В середине марта мне неожиданно позвонил коллега со смежного факультета, рассказавший о том, что у них умер бездетный старичок преподаватель и после него осталась большая библиотека. По слухам, он будто бы завещал ее университету, но засвидетельствовано это нигде толком не было, и его экономка открыла торги. У факультета на книги не оказалось средств, и вот библиотека, труд целой жизни, распадалась, рассеивалась. Слыша о таких вещах, я всегда горько сетую и вздыхаю, словно и мне уготована участь когда-нибудь распасться и рассеяться вместе с любимыми книгами. Но сделать ничего не могу — вырвать у университетских финансистов незапланированные средства не под силу и более высокому начальству. Поэтому мы с коллегой отправились на квартиру к преподавателю, чтобы купить несколько книг для себя. Пусть лучше мы, чем случайные люди.

Нас встретила та самая экономка, о которой рассказывал коллега, но я не увидел в ней ничего злодейского. Перед нами стояла пожилая опрятная женщина с высоким бюстом и толстой косой, в которую была вплетена черная лента, обозначавшая траур. Узнав, что мы из университета, она ничуть не смутилась и провела нас в профессорский кабинет. Там уже толпились покупатели. На библиотечной стремянке сидел военный, листавший греческих классиков, мальчишки-школьники искали научную фантастику, и какая-то дама спрашивала Дюма.

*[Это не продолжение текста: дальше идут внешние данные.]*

(** The result is final: once the request of a reachable state is done, no further
    schedule reopens it or changes what it holds. *)
Theorem result_is_final (cfg : Config Contact) m w (l : list event) w' :
  reachable cfg m w -> GetDone (w_req w) = true -> run cfg l w = Some w' ->
  GetDone (w_req w') = true /\ outcome (GetResult (w_req w')) = outcome (GetResult (w_req w)).
Proof.
  intros Hr Hd. assert (Hc : compl_inv (cf_hash cfg) w) by (by eapply compl_reachable).
  clear Hr. revert w Hd Hc. induction l as [|ev l IH]; intros w Hd Hc Hrun; simpl in Hrun; [by simplify_eq|].
  destruct (step cfg ev w) as [w1|] eqn:E; [|done].
  destruct (done_stable cfg ev w w1 Hc E Hd) as [Hd1 Hr1].
  destruct (IH w1 Hd1) as [H1 H2]; [by eapply compl_step|done|].
  split; [done|]. rewrite H2. unfold GetResult. by rewrite Hr1.
Qed.

(** What [WaitForCompletion] waits for: between submissions, it returns success exactly
    when every task handed to the executor has run to its end. *)
Theorem wait_for_completion_exact (cfg : Config Contact) m w s :
  reachable cfg m w -> Z.of_nat (length (w_tasks w)) < 2 ^ 63 - 1 ->
  ahead 0 1 w = 0 -> 0 < s <= Z.of_nat (length (w_tasks w)) ->
  (Executor.waitForCompletion None s w = Some (Ok tt) <-> Forall finished (w_tasks w)).
Proof.
  intros Hr Hl Ha Hs. destruct (count_reachable cfg m w Hr) as [_ H2 H3].
  pose proof (sumZ_unfinished (w_tasks w)) as B1. pose proof (sumZ_counted (w_tasks w)) as B2.
  rewrite Ha, int64_id in H3 by (unfold in_int64; lia). rewrite int64_id in H2 by (unfold in_int64; lia).
  unfold Executor.waitForCompletion, Executor.GetTaskStats. rewrite H2, H3, Z.add_0_r.
  rewrite (proj2 (Z.eqb_neq s 0)) by lia. rewrite <- unfinished_zero. simpl orb.
  split.
  - destruct (Z.leb_spec s (sumZ counted (w_tasks w))), (Z.eqb_spec (sumZ unfinished (w_tasks w)) 0); done.
  - intros E. assert (sumZ counted (w_tasks w) = Z.of_nat (length (w_tasks w))) as ->
      by (by apply finished_counted, unfinished_zero).
    rewrite E. by rewrite (proj2 (Z.leb_le _ _)) by lia.
Qed.

(** Replacing the worker pool loses tasks for good: from a state in which a queued task
    was abandoned (by [SetMaxConcurrency] or [Stop]), no schedule leads to a state in which
    [WaitForCompletion] returns success, because the task stays pending. *)
Theorem abandoned_blocks_completion (cfg : Config Contact) m w i t (l : list event) w' s :
  reachable cfg m w -> w_tasks w !! i = Some t -> t_pc t = TAbandoned ->
  run cfg l w = Some w' -> Z.of_nat (length (w_tasks w')) < 2 ^ 63 - 1 -> s <> 0 ->
  Executor.waitForCompletion None s w' <> Some (Ok tt).
Proof.
  intros [l0 Hl0] Hi Hpc Hrun Hl Hs.
  assert (exists t', w_tasks w' !! i = Some t' /\ t_pc t' = TAbandoned) as (t' & Hi' & Hpc').
  { clear Hl0 Hl. revert w t Hi Hpc Hrun. induction l as [|ev l IH]; intros w t Hi Hpc Hrun; simpl in Hrun.
    - simplify_eq. eauto.
    - destruct (step cfg ev w) as [w1|] eqn:E; [|done].
      destruct (abandoned_step _ _ _ _ _ _ Hi Hpc E) as (t1 & H1 & H2). by eapply IH. }
  assert (Hr' : reachable cfg m w') by (exists (l0 ++ l); by rewrite run_app, Hl0).
  destruct (count_reachable cfg m w' Hr') as [_ H2 H3].
  pose proof (sumZ_unfinished (w_tasks w')) as B1.
  assert (0 <= ahead 0 1 w' <= 1) as Ha.
  { unfold ahead. destruct (w_main w') as [| | | | | | | | | | | | | | | | | |[]]; lia. }
  rewrite int64_id in H3 by (unfold in_int64; lia).
  assert (sumZ unfinished (w_tasks w') <> 0) as Hne.
  { intros E. apply unfinished_zero in E. rewrite Forall_lookup in E. specialize (E i t' Hi').
    unfold finished in E. by rewrite Hpc' in E. }
  unfold Executor.waitForCompletion, Executor.GetTaskStats. rewrite H3.
  rewrite (proj2 (Z.eqb_neq s 0)) by done.
  rewrite (proj2 (Z.eqb_neq (_ + _) 0)) by lia. by rewrite andb_false_r.
Qed.
End Invariants.

(** A download from one peer that has the blob, with a second caller. *)
Definition sampleConfig : Config nat :=
  mkConfig (Hash (go "x")) (Ok [1%nat]) [] (fun _ => false) 5.
Definition sampleRun : list event :=
  EvJoin :: repeat (EvMain PickDone) 15 ++ repeat (EvTask 0 (Ok (go "x"))) 9
  ++ [EvJoiner 0 PickDone; EvJoiner 0 PickDone].
Definition sampleEnd : list event := repeat (EvMain PickDone) 3.

(** Run a schedule and test the state it leads to. *)
Definition endsIn {Contact} (cfg : Config Contact) (m : Z) (l : list event)
    (P : World Contact -> Prop) : Prop :=
  match run cfg l (initial m) with Some w => P w | None => False end.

Было странно видеть этих людей здесь, среди привыкших к тишине стен, кресел с обтертыми подлокотниками, над которыми словно еще витала прозрачная тень хозяина, и, взглянув на настольный календарь, я прочел запись: «В среду Митя… Поговорить». Как раз и была среда, но вот не поговорили…

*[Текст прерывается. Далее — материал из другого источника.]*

Lemma polls_same cfg ev w w' : polls ev w = true -> step cfg ev w = Some w' -> w' = w.
Proof.
  unfold polls. intros Hp H. destruct ev as [[]|i d|i q| | | | | | | | | | |]; try done.
  destruct (w_main w) as [| | | | | | | | | | | | | |q []| | | |] eqn:Em; try done.
  unfold step, mainStep in H. rewrite Em in H. unfold waitStep in H.
  destruct (requestState w) as [[c t] e]. apply Z.ltb_lt in Hp. by rewrite (proj2 (Z.leb_gt t c) Hp) in H; simplify_eq.
Qed.

Lemma main_work cfg p w w' :
  mainStep cfg p w = Some w' -> polls (EvMain p) w = false -> work cfg w' < work cfg w.
Proof.
  intros H Hpoll. unfold polls in Hpoll.
  assert (w_joins w' = w_joins w /\
    mainWork cfg (w_main w') + sumN (fun t => taskWork (t_pc t)) (w_tasks w')
    < mainWork cfg (w_main w) + sumN (fun t => taskWork (t_pc t)) (w_tasks w)) as [Ej Hlt];
    [|unfold work; rewrite Ej; lia].
  pose proof (leaveWait_frame (w_ctx w) w) as (_ & _ & _ & Et & _ & Ej & _).
  unfold mainStep, raceStep, submitStep in H.
  destruct (w_main w) as [|q last|q k|q k|q k|q k|q fin k|q fin k|q fin k|q fin k|q fin pool k
    |q fin pool c k|q fin pool c k|q fin pool c k|q fin|q tot last|q r|q r|r] eqn:Em; try done.
  - injection H as <-. split; [done|]. simpl. destruct (w_phaseStopped w); simpl; lia.
  - destruct (getContacts cfg q) as [|c k] eqn:Eg; [|destruct (_ && _)]; injection H as <-;
      (split; [done|]); simpl; rewrite ?nextPhase_work, work_phase, ?Eg; simpl mainWork; unfold contactsWork; simpl length; lia.
  - destruct (w_coordStopped w); injection H as <-; (split; [done|]); simpl; lia.
  - injection H as <-; (split; [done|]); simpl; lia.
  - injection H as <-; (split; [done|]); simpl; lia.
  - injection H as <-. split; [done|]. simpl. pose proof (limitContacts_work cfg q k). lia.
  - destruct (w_raceStopped w); [|destruct k]; injection H as <-; (split; [done|]); simpl;
      rewrite ?nextPhase_work; simpl mainWork; unfold contactsWork; simpl length; lia.
  - injection H as <-; (split; [done|]); simpl; lia.
  - injection H as <-; (split; [done|]); simpl; lia.
  - injection H as <-. split; [done|]. simpl. pose proof (beforeSubmit_work cfg q fin k w). lia.
  - destruct k as [|c k]; injection H as <-; (split; [done|]); simpl;
      [|destruct (Executor.shouldProceedWithTask _ _)]; simpl mainWork; unfold contactsWork; simpl length; lia.
  - injection H as <-; (split; [done|]); simpl; lia.
  - injection H as <-; (split; [done|]); simpl; lia.
  - destruct (decide (w_pool w = Some pool)); injection H as <-; (split; [done|]); simpl;
      rewrite ?sumN_app; simpl; lia.
  - unfold waitStep in H. destruct fin; [|destruct p]; repeat (case_match; simplify_eq/=); split; try (done || lia).
  - injection H as <-; (split; [done|]); simpl; lia.
  - injection H as <-. simpl. rewrite Et. split; [done|]. lia.
  - injection H as <-. split; [done|]. simpl. destruct r; simpl; rewrite ?nextPhase_work; lia.
Qed.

Книжицу я все-таки выбрал, заплатил за нее, и мы с коллегой двинулись к выходу. Хотелось скорее на улицу, на мартовский воздух, но дорогу нам загородил молодой человек, без шапки, в распахнутой охотничьей дохе, из-под которой выглядывал толстый вязаный свитер. «Вроде бы знакомое лицо», — подумал я, ожидая, что последует дальше. Молодой человек уперся рукой в дверной косяк и сказал:

— «И всюду меркантильный дух…» Так… И много наторговали?

Экономка растерянно улыбнулась, и ее полные плечи под черными кружевами кофточки заметно зарозовели.

— Митенька, книги не были завещаны университету, это совсем не так!

— Ай-яй-яй, почтенная женщина, такая преданность дому… Хорошо, что я вовремя успел!

— Митенька, люди подумают, что ты со мной невежлив.

Нам с коллегой понравилось, что молодой человек столь отважно защищает университетские интересы. «Наверное, бывший выпускник, — подумал я. — Но что он делает в этом доме?» Мне стало немного стыдно за лежавшую в портфеле книжку, я решительно достал ее и вновь поставил на полку. Так же, не сговариваясь, поступили мой коллега, дама и военный.